Durante estas últimas semanas hemos asistido a episodios grotescos, al tiempo que cómicos, e incluso patéticos. Este archipiélago lo aguanta todo. Hemos visto a dirigentes patronales lamentar la turismofobia para, una semana más tarde, desdecirse escurriendo el bulto en la televisión autonómica; al Gobierno de Canarias despreciar la protesta día sí y vestirse de los ropajes de la impugnación contra la precariedad laboral del turismo día también; y a magacines televisivos británicos preguntarse, indignados (ellos, los más honestos), si debería el Reino Unido “boicotear Tenerife”, su isla de vacaciones. Pero, ¿cómo interpretar este circo, este baile de máscaras diario de declaraciones contradictorias y eventos ininteligibles?

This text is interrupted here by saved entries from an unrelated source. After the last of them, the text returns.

(** One entry of a response; [first] tells whether it is the first. *)
Definition response_entry (version : Z) (first : bool) (e : rte) (from : sockaddr_in) (ifp : interface) : M unit :=
  if (version =? RIPv2) && first && bool_decide (rte_family e = [0xff; 0xff]) then mret tt
  else if negb (ntohs (rte_family e) =? AF_INET) then mret tt
  else if negb (rip_destination_check (rte_prefix e)) then mret tt
  else
    let metric := ntohl (rte_metric e) in
    if negb ((1 <=? metric) && (metric <=? 16)) then mret tt
    else if (version =? RIPv1) && negb (bool_decide (rte_nexthop e = zero_addr)) then mret tt
    else
      e ← check_nexthop version e;
      match e with
      | None => mret tt
      | Some e =>
          e ← st_lift (guess_mask version e);
          if (version =? RIPv2) && negb (bool_decide (rte_mask e = zero_addr)) && not_masked e then mret tt
          else
            let e := if (version =? RIPv2) && bool_decide (rte_prefix e = zero_addr) && negb (bool_decide (rte_mask e = zero_addr))
                     then set_rte_mask zero_addr e else e in
            rip_rte_process e metric from ifp
      end.

Fixpoint response_loop (version : Z) (first : bool) (es : list rte) (from : sockaddr_in) (ifp : interface) : M unit :=
  match es with
  | [] => mret tt
  | e :: es => response_entry version first e from ifp;; response_loop version false es from ifp
  end.

Definition rip_response_process (version : Z) (es : list rte) (from : sockaddr_in) (ifp : interface) : M unit :=
  if negb (sin_port from =? RIP_PORT_DEFAULT) then mret tt
  else
    valid ← st_lift (if_valid_neighbor ifs (sin_addr from));
    if (valid : bool) then response_loop version true es from ifp else mret tt.
End Ripd.

(** * Redistribution *)

(** The new route of a node. *)
Definition install_route (type sub_type : Z) (rp : ptr) (ifindex : Z) (nexthop : option (list Z)) : M unit :=
  r ← info_alloc (set_flag RIP_RTF_FIB (set_ri_nexthop (default zero_addr nexthop) (set_ri_rp rp
        (set_ri_metric 1 (set_ri_ifindex ifindex (set_ri_sub_type sub_type (set_ri_type type rip_info_new)))))));
  tbl (update_node rp (λ n, set_info (Some r) n));;
  info_upd r (set_flag RIP_RTF_CHANGED);;
  trigger_update.

(** Whether the route of the node stays when a route is redistributed. *)
Definition keeps_route (x : rip_info) (type sub_type : Z) : bool :=
  ((ri_type x =? ZEBRA_ROUTE_CONNECT) && (ri_sub_type x =? RIP_ROUTE_INTERFACE) && negb (ri_metric x =? RIP_METRIC_INFINITY)) ||
  ((ri_type x =? ZEBRA_ROUTE_RIP) && (ri_sub_type x =? RIP_ROUTE_STATIC) &&
   (negb (type =? ZEBRA_ROUTE_RIP) || negb (sub_type =? RIP_ROUTE_STATIC))).

Definition rip_redistribute_add (type sub_type : Z) (p : prefix) (ifindex : Z) (nexthop : option (list Z)) : M unit :=
  if negb (rip_destination_check (addr_of p)) then mret tt
  else
    rp ← tbl (route_node_get p);
    n ← tbl (read_node rp);
    match n_info n with
    | None => install_route type sub_type rp ifindex nexthop
    | Some r =>
        x ← info_read r;
        if keeps_route x type sub_type then tbl (route_unlock_node rp)
        else
          RIP_TIMER_OFF Timeout r;;
          RIP_TIMER_OFF Garbage r;;
          when (rip_route_rte x) (emit (zebra_delete (n_p n) (ri_nexthop x) (ri_metric x)));;
          tbl (update_node rp (λ n, set_info None n));;
          rip_info_free r;;
          tbl (route_unlock_node rp);;
          install_route type sub_type rp ifindex nexthop
    end.

(** [/* Perform poisoned reverse. */] *)
Definition poison (r : nat) : M unit :=
  info_upd r (set_ri_metric RIP_METRIC_INFINITY);;
  RIP_TIMER_ON Garbage r;;
  RIP_TIMER_OFF Timeout r;;
  info_upd r (set_flag RIP_RTF_CHANGED);;
  trigger_update.

(** The lock of the lookup is not released. *)
Definition rip_redistribute_delete (type sub_type : Z) (p : prefix) (ifindex : Z) : M unit :=
  if negb (rip_destination_check (addr_of p)) then mret tt
  else
    rp ← tbl (route_node_lookup p);
    match rp with
    | None => mret tt
    | Some rp =>
        n ← tbl (read_node rp);
        match n_info n with
        | None => mret tt
        | Some r =>
            x ← info_read r;
            when ((ri_type x =? type) && (ri_sub_type x =? sub_type) && (ri_ifindex x =? ifindex)) (poison r)
        end
    end.

(** * The whole table *)

(** [for (rp = route_top (rip->table); rp; rp = route_next (rp))
       if ((rinfo = rp->info) != NULL) body] *)
Fixpoint table_loop (fuel : nat) (body : nat → M unit) (rn : option ptr) : M unit :=
  match rn with
  | None => mret tt
  | Some id =>
      match fuel with
      | O => st_fail OutOfFuel
      | S f =>
          n ← tbl (read_node id);
          match n_info n with Some r => body r | None => mret tt end;;
          next ← tbl (route_next id);
          table_loop f body next
      end
  end.

Definition for_routes (body : nat → M unit) : M unit :=
  z ← st_get;
  rn ← tbl route_top;
  table_loop (size (heap (rd_table z))) body rn.

Definition rip_redistribute_withdraw (type : Z) : M unit :=
  for_routes (λ r, x ← info_read r;
                   when ((ri_type x =? type) && negb (ri_sub_type x =? RIP_ROUTE_INTERFACE)) (poison r)).

Definition rip_clear_changed_flag : M unit :=
  for_routes (λ r, x ← info_read r;
                   when (negb (Z.land (ri_flags x) RIP_RTF_CHANGED =? 0)) (info_upd r (clear_flag RIP_RTF_CHANGED))).

(** ** Updates

    The output, rip_update_process, is the argument [send]; it is in the file of the
    output. *)

Inductive route_type := rip_all_route | rip_changed_route.

#[export] Instance route_type_eq_dec : EqDecision route_type.
Proof. solve_decision. Defined.

Definition rip_update (send : route_type → M unit) : M unit :=
  send rip_all_route;;
  modify (λ z, set_rd_trigger false (set_rd_t_triggered_interval false z)).

Definition rip_triggered_update (send : route_type → M unit) : M unit :=
  modify (λ z, set_rd_trigger false (set_rd_t_triggered_interval false (set_rd_t_triggered_update false z)));;
  send rip_changed_route;;
  rip_clear_changed_flag;;
  modify (set_rd_t_triggered_interval true).

Definition rip_triggered_interval (send : route_type → M unit) : M unit :=
  modify (set_rd_t_triggered_interval false);;
  z ← st_get;
  when (rd_trigger z) (modify (set_rd_trigger false);; rip_triggered_update send).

Canarias es un teatro. Toda política lo es, claro, puesto que toda política consiste en una escenificación del conflicto, pero la gramática de su guión no es la épica, tampoco lo es la tragedia, ni mucho menos es el esperpento. Y, a pesar de su proximidad a la política española, el archipiélago no es muy proclive a los excesos de dramatización. No, la política canaria es, ante todo, el ejercicio consciente de la confusión, un teatro de la picaresca de doble fondo. Sus personajes son quimeras que dicen y aparentan ser lo que no son. Al mismo tiempo, el guión es muy propenso a la ambigüedad: los esfuerzos – económicos, políticos y mediáticos – se dirigen a recubrir todo de una nebulosa que no permita ni al propio espectador distinguir qué es y qué no es cada personaje. Si nadie entiende nada, entonces será que no hay nada que entender.